Location
- 3846 North Highway 144 Granbury, Texas 76048 United States 32°17′24″N 97°43′47″W﻿ / ﻿32.289880°N 97.729729°W

Information
- Type: Private school
- Established: 1975; 51 years ago
- Dean: Amanda Schwausch (faculty)
- Faculty: 29
- Grades: PreK-12
- Enrollment: 183 (2013-2014)
- Campus size: 500 acres
- Team name: Pioneers
- Website: www.northcentraltexasacademy.org

= North Central Texas Academy =

Private Christian school in Texas

North Central Texas Academy (NCTA) is a boarding, day, and international Christian school, located on a 500-acre campus known as Happy Hill Farm. It is fully accredited (K-12) by the Southern Association of Colleges and Schools (SACS). There is an athletic center, dining center, fine arts center, residences for boarding students, staff housing, an agricultural center with a show ring, livestock pens, stables and riding trails, athletic fields, a track and stadium, swimming pool, tennis courts, a welcome center, an inn and training center, and an administrative center.

== History ==
The academy was opened in 1975, with 20 students in a mobile home. High potential students from low opportunity situations, international, and local day students study within a college-preparatory environment.

==Academy life==
As a working farm with an FFA Chapter, Happy Hill Farm raises cattle, swine, lambs, and goats. There are horses, llamas, alpacas, longhorns, and buffalo.

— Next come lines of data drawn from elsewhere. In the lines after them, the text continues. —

(** The bounds of the detector, on every operation: at most MaxEntries agents, and at
    most Window sketches for each of them. *)
Theorem structural_bounds (R : RangeOrder AgentID structuralState) :
  (forall c, wf (NewStructuralHasher c))
  /\ (forall s now a body, wf s -> wf (CheckPayload s now a body).1)
  /\ (forall s a, wf s -> wf (Reset s a).1).
Proof.
  split_and!.
  - intros c. unfold NewStructuralHasher, wf. simpl. split_and!.
    + unfold defaultStructuralMax. zcase (MaxEntries c <=? 0).
    + rewrite map_size_empty. unfold defaultStructuralMax. zcase (MaxEntries c <=? 0).
    + unfold defaultStructuralWindow. zcase (Window c <=? 0).
    + apply map_Forall_empty.
  - intros. by apply CheckPayload_wf.
  - intros s a (Hm & Hsz & Hw & Hall). unfold Reset.
    destruct (seen s !! a) as [st|] eqn:E; [|by split_and!].
    split_and!; simpl; [done| |done|by apply map_Forall_delete].
    rewrite map_size_delete_Some by eauto. lia.
Qed.

(** A misconfiguration the constructor accepts: with a window narrower than the
    limit, no body is ever blocked. *)
Theorem window_below_limit_never_blocks (R : RangeOrder AgentID structuralState) s now a body :
  wf s -> Window (cfg s) < Limit (cfg s) -> (CheckPayload s now a body).2 = proceed.
Proof.
  intros Hwf Hlt. unfold CheckPayload. destruct (_ <? _)%nat; [done|].
  destruct (state_wf s a now Hwf) as [Hwf1 Hlen].
  destruct (state s a now) as [s1 st0]. cbn [fst snd] in *.
  set (st := if negb _ then _ else _).
  assert (Z.of_nat (length (sigs st)) <= Window (cfg s)) as Hst.
  { unfold st. destruct (negb _); [simpl; unfold wf in Hwf; lia|done]. }
  clearbody st. pose proof (count_matches_le s (minHash (normalizePayload body)) (sigs st)).
  destruct (Limit (cfg s) <=? _) eqn:E; zbool; [lia|done].
Qed.

Lemma window_below_limit_never_blocks_witness :
  let c := {| Threshold := f64_zero; Window := 2; Limit := 3; TTL := 0; MaxEntries := 0 |} in
  (@CheckPayload (canonical_range _ _) (NewStructuralHasher c) 5 "a"%string
     (bytes_of_string "[1]")).2 = proceed.
Proof.
  intros c. apply window_below_limit_never_blocks; [|reflexivity].
  split_and!; [reflexivity|discriminate|reflexivity|apply map_Forall_empty].
Defined.

(** C23. Structural repeats: when an agent with no live window sends bodies of one
    structure, the requests after the first Limit ones are blocked until the window
    ends, and only the first of them reports FirstBlock. *)
Theorem structural_repeats_block (R : RangeOrder AgentID structuralState) s a form t0 body0 calls :
  match seen s !! a with None => True | Some st => time_before t0 (expires st) = false end ->
  (shingleSize <= length form)%nat ->
  f64_leb (Threshold (cfg s)) f64_one = true -> 0 < Limit (cfg s) <= Window (cfg s) ->
  normalizePayload body0 = form ->
  Forall (fun c => normalizePayload c.2 = form /\ 0 < c.1 < time_add t0 (TTL (cfg s))) calls ->
  (fun r => (Block r, FirstBlock r)) <$> check_seq s a ((t0, body0) :: calls)
  = imap (fun i _ => (Limit (cfg s) <=? Z.of_nat i, Z.of_nat i =? Limit (cfg s)))
      ((t0, body0) :: calls).
Proof.
  intros Hfresh Hlen Hthr Hlw <- Hall.
  destruct (CheckPayload_first s t0 a body0) as (Hr & Hw & Hc); try done; try lia.
  csimpl. destruct (CheckPayload s t0 a body0) as [s' r]. csimpl in *. subst r.
  rewrite (check_seq_repeat s' a (normalizePayload body0)
             (minHash (normalizePayload body0)) (time_add t0 (TTL (cfg s))) 1);
    rewrite ?Hc; try done; try lia.
  - f_equal.
    + rewrite (proj2 (Z.leb_gt _ (Z.of_nat 0))) by lia. simpl. f_equal.
      destruct (Limit (cfg s)) eqn:El; done || lia.
    + apply imap_ext. intros i x _. unfold compose. by rewrite Nat2Z.inj_succ, Z.add_1_l.
  - unfold similar. by rewrite Hc, jaccard_refl.
Qed.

NCTA has a very large and active FFA program. Students in these programs care daily for their livestock. Grain and hay crops are also grown.

NCTA teams excel in volleyball, basketball, soccer, and more, competing as an independent school.

The students live in boarding homes. There are up to eight students per house, two per room, and each home has a live-in resident parent couple and a live-in single assistant resident parent.